(* ------------------------------------------------------------------ *)
(** ** Extra: what [_normalize] leaves, and pattern 1 of [_parse_stores] *)

(** The text [_normalize] returns has no tab, no ideographic space and no
    full-width digit, never two spaces in a row, and neither starts nor
    ends with a whitespace character. *)
Theorem normalize_shape (text : pystr) :
  Forall (fun c => clean_char c = true) (_normalize text) /\
  no_double_space (_normalize text) = true /\
  match _normalize text with [] => True | c :: _ => py_isspace c = false end /\
  match rev (_normalize text) with [] => True | c :: _ => py_isspace c = false end.
Proof.
  destruct (normalize_clean text) as [Hf Hn].
  assert (Hs : exists t, _normalize text = strip t) by (eexists; reflexivity).
  destruct Hs as [t Ht]. destruct (strip_ends t) as [H1 H2].
  rewrite Ht in Hf, Hn |- *. repeat split; assumption.
Qed.

(** Every line [_parse_stores] reads from a normalized text is left whole
    by SPLIT_RE ([\t|　{2,}| {3,}]): its split is the line alone, so the
    column layout of pattern 1 never adds a record. *)
Theorem parse_lines_never_split (U : Unicode) (text company : pystr) (i : nat) :
  let line := line_at (split_on 10%N (_normalize text)) i in
  Re.split SPLIT_RE line = [line] /\
  (if (2 <=? length (Re.split SPLIT_RE line))%nat
   then pattern1 U company (Re.split SPLIT_RE line) else []) = [].
Proof.
  intros line. assert (H : Re.split SPLIT_RE line = [line])
    by (apply split_clean, line_at_clean, normalize_clean).
  rewrite H. split; reflexivity.
Qed.


(* ------------------------------------------------------------------ *)
(** ** UTF-8 and percent-encoding *)


Lemma land63 x : N.land x 63 = (x mod 64)%N.
Proof. change 63%N with (N.ones 6). rewrite N.land_ones. reflexivity. Qed.
Lemma land31 x : N.land x 31 = (x mod 32)%N.
Proof. change 31%N with (N.ones 5). rewrite N.land_ones. reflexivity. Qed.
Lemma land15 x : N.land x 15 = (x mod 16)%N.
Proof. change 15%N with (N.ones 4). rewrite N.land_ones. reflexivity. Qed.
Lemma land7 x : N.land x 7 = (x mod 8)%N.
Proof. change 7%N with (N.ones 3). rewrite N.land_ones. reflexivity. Qed.
Lemma shr4 x : N.shiftr x 4 = (x / 16)%N.
Proof. rewrite N.shiftr_div_pow2. reflexivity. Qed.
Lemma shr6 x : N.shiftr x 6 = (x / 64)%N.
Proof. rewrite N.shiftr_div_pow2. reflexivity. Qed.
Lemma shr12 x : N.shiftr x 12 = (x / 4096)%N.
Proof. rewrite N.shiftr_div_pow2. reflexivity. Qed.
Lemma shr18 x : N.shiftr x 18 = (x / 262144)%N.
Proof. rewrite N.shiftr_div_pow2. reflexivity. Qed.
------------------------------------------------
▶ Work required
Print exactly the lines from the beginning of the entries through the line with "Theorem normalize_shape (text". Output nothing more.

▶ Result of this task
(* ------------------------------------------------------------------ *)
(** ** Extra: what [_normalize] leaves, and pattern 1 of [_parse_stores] *)

(** The text [_normalize] returns has no tab, no ideographic space and no
    full-width digit, never two spaces in a row, and neither starts nor
    ends with a whitespace character. *)
Theorem normalize_shape (text : pystr) :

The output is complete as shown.